Distributed network computing protocol

The Network Computing System (NCS) was an implementation of the Network Computing Architecture (NCA), launched in 1987. It comprised a set of tools for implementing distributed software applications, or distributed computing. The three principal components of NCS were a runtime environment for remote procedure calls, a network interface definition language (NIDL) compiler, and a location broker service. The location broker differentiated NCS from similar offerings, such as the rival Open Network Computing technology from Sun Microsystems, by permitting services to be distributed in a dynamic fashion and offering the possibility of "location independence".

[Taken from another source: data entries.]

(** * OpenBlink WebIDE: firmware deployment over BLE

    A shallow embedding of [web-ide/blink.js] (MTU negotiation, chunked
    Data-frame transfer, Program frame) and of [crc16_reflect], with the
    properties of the deployment protocol proved over it. *)

From Stdlib Require Import ZArith List Lia Bool String Ascii.
From Stdlib Require Import Strings.Byte.
From Stdlib Require Import DecimalString HexadecimalString.
Import ListNotations.
Local Open Scope Z_scope.

(** ** JavaScript numbers, integer fragment

    Every number the modelled functions handle is an integer, so a Number
    is a [Z].  The bitwise operators first convert their operands to 32-bit
    integers; the conversions are written out. *)
Module JS.

Definition toUint32 (x : Z) : Z := x mod 2 ^ 32.

Definition toInt32 (x : Z) : Z :=
  let u := x mod 2 ^ 32 in
  if u <? 2 ^ 31 then u else u - 2 ^ 32.

Definition toUint16 (x : Z) : Z := x mod 2 ^ 16.

Definition toUint8 (x : Z) : Z := x mod 2 ^ 8.

(** [a ^ b] *)
Definition bxor (a b : Z) : Z := Z.lxor (toInt32 a) (toInt32 b).

(** [a & b] *)
Definition band (a b : Z) : Z := Z.land (toInt32 a) (toInt32 b).

(** [a >>> n] *)
Definition ushr (a n : Z) : Z := Z.shiftr (toUint32 a) (toUint32 n mod 32).

(** Truthiness of a number: everything but zero. *)
Definition truthy (a : Z) : bool := negb (a =? 0).

(** [Math.min] *)
Definition min (a b : Z) : Z := Z.min a b.

End JS.

(** ** Bytes of a [Uint8Array] / [ArrayBuffer] *)

Definition Z_of_byte (b : byte) : Z := Z.of_N (Byte.to_N b).

Definition byte_of_Z (z : Z) : byte :=
  match Byte.of_N (Z.to_N (JS.toUint8 z)) with
  | Some b => b
  | None => x00
  end.

(** ** [crc16_reflect] *)

(** The inner [for (j = 0; j < 8; j++)] loop, [n] iterations of it. *)
Fixpoint crc16_bits (poly : Z) (n : nat) (crc : Z) : Z :=
  match n with
  | O => crc
  | S n' =>
      let crc' :=
        if JS.truthy (JS.band crc 0x0001)
        then JS.bxor (JS.ushr crc 1) poly
        else JS.ushr crc 1 in
      crc16_bits poly n' crc'
  end.

(** One iteration of the outer loop: [crc ^= src[i]], then the inner loop. *)
Definition crc16_byte (poly : Z) (crc : Z) (b : byte) : Z :=
  crc16_bits poly 8 (JS.bxor crc (Z_of_byte b)).

(** The outer loop, [i] running over [src] from the first byte. *)
Definition crc16_bytes (poly : Z) (crc : Z) (src : list byte) : Z :=
  fold_left (crc16_byte poly) src crc.

Definition crc16_reflect (poly seed : Z) (src : list byte) : Z :=
  JS.band (crc16_bytes poly seed src) 0xffff.

(** The reference algorithm in the words of the design: a 16-bit
    accumulator, each byte XORed into its low byte, eight rounds of
    shift-right with a conditional XOR of the polynomial, and a final
    16-bit mask. *)
Module Reference.

Definition mask16 (x : Z) : Z := x mod 65536.

Definition xor_low_byte (acc b : Z) : Z :=
  256 * (acc / 256) + Z.lxor (acc mod 256) b.

Definition round (poly acc : Z) : Z :=
  if Z.testbit acc 0
  then mask16 (Z.lxor (acc / 2) poly)
  else acc / 2.

Definition step (poly acc : Z) (b : byte) : Z :=
  Nat.iter 8 (round poly) (xor_low_byte acc (Z_of_byte b)).

Definition checksum (poly seed : Z) (buf : list byte) : Z :=
  mask16 (fold_left (step poly) buf seed).

End Reference.


(** ** Exceptions and completions

    A call completes normally, throws, or (a loop that is given too little
    fuel) has not finished yet. *)

Inductive JsError : Type :=
| RangeError
| TypeError
| WriteError.   (* the rejection of a GATT write *)

Inductive Completion (A : Type) : Type :=
| Normal (a : A)
| Throw (e : JsError)
| OutOfFuel.

Arguments Normal {A} a.
Arguments Throw {A} e.
Arguments OutOfFuel {A}.

(** ** [ArrayBuffer], [DataView] and [Uint8Array] *)

Definition ArrayBuffer := list byte.

Fixpoint list_update {A : Type} (l : list A) (i : nat) (x : A) : list A :=
  match l, i with
  | [], _ => []
  | _ :: t, O => x :: t
  | h :: t, S i' => h :: list_update t i' x
  end.

Definition byteLength (buf : ArrayBuffer) : Z := Z.of_nat (List.length buf).

(** [new ArrayBuffer(n)]: zero-filled; a negative length is a RangeError. *)
Definition newArrayBuffer (n : Z) : Completion ArrayBuffer :=
  if n <? 0 then Throw RangeError
  else Normal (repeat x00 (Z.to_nat n)).

Module DataView.

(** [view.setUint8(i, v)] *)
Definition setUint8 (buf : ArrayBuffer) (i v : Z) : Completion ArrayBuffer :=
  if (0 <=? i) && (i + 1 <=? byteLength buf)
  then Normal (list_update buf (Z.to_nat i) (byte_of_Z v))
  else Throw RangeError.

(** [view.setUint16(i, v, true)]: little-endian, [v] taken modulo 2^16. *)
Definition setUint16 (buf : ArrayBuffer) (i v : Z) : Completion ArrayBuffer :=
  if (0 <=? i) && (i + 2 <=? byteLength buf)
  then
    let v16 := JS.toUint16 v in
    Normal (list_update
              (list_update buf (Z.to_nat i) (byte_of_Z v16))
              (Z.to_nat i + 1) (byte_of_Z (v16 / 256)))
  else Throw RangeError.

(** [view.getUint16(i, true)] *)
Definition getUint16 (buf : ArrayBuffer) (i : Z) : Completion Z :=
  if (0 <=? i) && (i + 2 <=? byteLength buf)
  then
    Normal (Z_of_byte (nth (Z.to_nat i) buf x00)
            + 256 * Z_of_byte (nth (Z.to_nat i + 1) buf x00))
  else Throw RangeError.

End DataView.

Module Uint8Array.

(** A relative index of [subarray], clamped to the array. *)
Definition clampIndex (len i : Z) : Z :=
  if i <? 0 then Z.max (len + i) 0 else Z.min i len.

(** [src.subarray(b, e)] *)
Definition subarray (src : list byte) (b e : Z) : list byte :=
  let len := Z.of_nat (List.length src) in
  let b' := clampIndex len b in
  let e' := clampIndex len e in
  firstn (Z.to_nat (Z.max (e' - b') 0)) (skipn (Z.to_nat b') src).

(** [new Uint8Array(buffer, byteOffset, length).set(src)]: the view must
    lie inside the buffer and [src] must fit the view. *)
Definition set_view (buf : ArrayBuffer) (byteOffset length : Z)
    (src : list byte) : Completion ArrayBuffer :=
  if (0 <=? byteOffset) && (0 <=? length)
     && (byteOffset + length <=? byteLength buf)
     && (Z.of_nat (List.length src) <=? length)
  then Normal (firstn (Z.to_nat byteOffset) buf ++ src
               ++ skipn (Z.to_nat byteOffset + List.length src) buf)
  else Throw RangeError.

End Uint8Array.

(** ** The BLE channel

    A write on a characteristic is a promise that resolves or rejects; which
    of the two is the channel's decision, here a function of the writes
    attempted so far and of the buffer. *)

Inductive WriteKind : Type :=
| WithoutResponse   (* writeValueWithoutResponse *)
| WithResponse.     (* writeValue *)

Record Attempt : Type := {
  att_kind : WriteKind;
  att_data : list byte;
  att_ok : bool
}.

Record GattServer : Type := {
  (** [requestMTU]: absent, or a method that throws ([None]) or grants. *)
  requestMTU : option (Z -> option Z)
}.

Record Characteristic : Type := {
  writeWithoutResponse : bool;   (* properties.writeWithoutResponse *)
  resolves : list Attempt -> WriteKind -> list byte -> bool;
  gatt : GattServer              (* service.device.gatt *)
}.

Record MtuCharacteristic : Type := {
  (** [readValue()]: rejects ([None]) or yields the bytes of a DataView. *)
  readValue : option (list byte)
}.

(** ** Module state *)

Definition MAX_CHUNK_SIZE : Z := 20.
Definition DATA_HEADER_SIZE : Z := 6.
(** The module-level constant; [sendFirmware] shadows it with its own. *)
Definition DATA_PAYLOAD_SIZE : Z := MAX_CHUNK_SIZE - DATA_HEADER_SIZE.
Definition PROGRAM_HEADER_SIZE : Z := 8.
Definition DEFAULT_MTU : Z := 20.
Definition REQUESTED_MTU : Z := 512.

Inductive Level : Type := Log | Warn | Error.

Record World : Type := {
  programCharacteristic : option Characteristic;
  negotiatedMtuCharacteristic : option MtuCharacteristic;
  negotiatedMTU : Z;
  consoleOutput : list string;       (* the lines of [#consoleOutput] *)
  devlog : list (Level * string);    (* console.log / warn / error *)
  wire : list Attempt;               (* the writes made on the channel *)
  pending : list (Completion unit)   (* the [sendReload()] calls started and
                                        not awaited, each with how the write
                                        it waits on settles: what follows
                                        their [await] has not run yet *)
}.

Definition initialWorld : World := {|
  programCharacteristic := None;
  negotiatedMtuCharacteristic := None;
  negotiatedMTU := DEFAULT_MTU;
  consoleOutput := [];
  devlog := [];
  wire := [];
  pending := []
|}.

(** ** A state monad with exceptions *)

Definition M (A : Type) : Type := World -> Completion A * World.

Definition ret {A : Type} (a : A) : M A := fun w => (Normal a, w).

Definition bind {A B : Type} (m : M A) (f : A -> M B) : M B :=
  fun w =>
    match m w with
    | (Normal a, w') => f a w'
    | (Throw e, w') => (Throw e, w')
    | (OutOfFuel, w') => (OutOfFuel, w')
    end.

Definition outOfFuel {A : Type} : M A := fun w => (OutOfFuel, w).

Definition lift {A : Type} (c : Completion A) : M A := fun w => (c, w).

(** [try { m } catch (error) { h }] *)
Definition try_catch {A : Type} (m : M A) (h : JsError -> M A) : M A :=
  fun w =>
    match m w with
    | (Throw e, w') => h e w'
    | r => r
    end.

Declare Scope js_scope.
Delimit Scope js_scope with js.
Notation "x <- m ;; k" := (bind m (fun x => k))
  (at level 61, m at next level, right associativity) : js_scope.
Notation "m ;; k" := (bind m (fun _ => k))
  (at level 61, right associativity) : js_scope.
Local Open Scope js_scope.

(** ** Strings *)

(** [`${n}`] for an integer Number. *)
Definition num (n : Z) : string :=
  DecimalString.NilZero.string_of_int (Z.to_int n).

(** [n.toString(16)] for a non-negative integer. *)
Definition hex (n : Z) : string :=
  HexadecimalString.NilZero.string_of_uint (N.to_hex_uint (Z.to_N n)).

Definition isWhiteSpace (c : ascii) : bool :=
  let n := nat_of_ascii c in
  ((9 <=? n) && (n <=? 13))%nat || (n =? 32)%nat.

(** Strings hold UTF-8.  The white space and line terminators of ECMAScript
    beyond ASCII, by their encodings: U+00A0 in two bytes; U+1680,
    U+2000..U+200A, U+2028, U+2029, U+202F, U+205F, U+3000 and U+FEFF in
    three. *)
Definition isWhiteSpace2 (a b : N) : bool :=
  ((a =? 0xC2) && (b =? 0xA0))%N.

Definition isWhiteSpace3 (a b c : N) : bool :=
  (((a =? 0xE1) && (b =? 0x9A) && (c =? 0x80))
   || ((a =? 0xE2) && (b =? 0x80)
       && (((0x80 <=? c) && (c <=? 0x8A))
           || (c =? 0xA8) || (c =? 0xA9) || (c =? 0xAF)))
   || ((a =? 0xE2) && (b =? 0x81) && (c =? 0x9F))
   || ((a =? 0xE3) && (b =? 0x80) && (c =? 0x80))
   || ((a =? 0xEF) && (b =? 0xBB) && (c =? 0xBF)))%N.

(** [message.trim() === ""]: the message is white space throughout. *)
Fixpoint blank (s : string) : bool :=
  match s with
  | EmptyString => true
  | String c s1 =>
      if isWhiteSpace c then blank s1
      else
        match s1 with
        | EmptyString => false
        | String d s2 =>
            if isWhiteSpace2 (N_of_ascii c) (N_of_ascii d) then blank s2
            else
              match s2 with
              | EmptyString => false
              | String e s3 =>
                  isWhiteSpace3 (N_of_ascii c) (N_of_ascii d) (N_of_ascii e)
                  && blank s3
              end
        end
  end.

The design and implementation of DCE/RPC, the remote procedure call mechanism in the Distributed Computing Environment, is based on NCA/NCS. In response to a request for proposals from the Open Software Foundation for distributed computing environments, NCS featured in the DEcorum proposal submitted by Apollo, by then incorporated as a division within Hewlett-Packard, along with IBM, Locus Computing, Transarc, Digital Equipment Corporation and Microsoft. It also was the first implementation of universally unique identifiers, these being employed by the location broker to identify objects in the distributed system.

==Bibliography==

- Kong, Mike (1987). "Network Computing System Reference Manual"
- Zahn, Lisa (1990). "Network Computing Architecture"
- Lyons, Tom (1991). Network Computing System Tutorial. Hewlett-Packard Company, New Jersey: Prentice Hall. ISBN 0-13-617242-3
- P. Leach et al. (2005). RFC 4122 — A Universally Unique IDentifier (UUID) URN Namespace. Internet Engineering Task Force.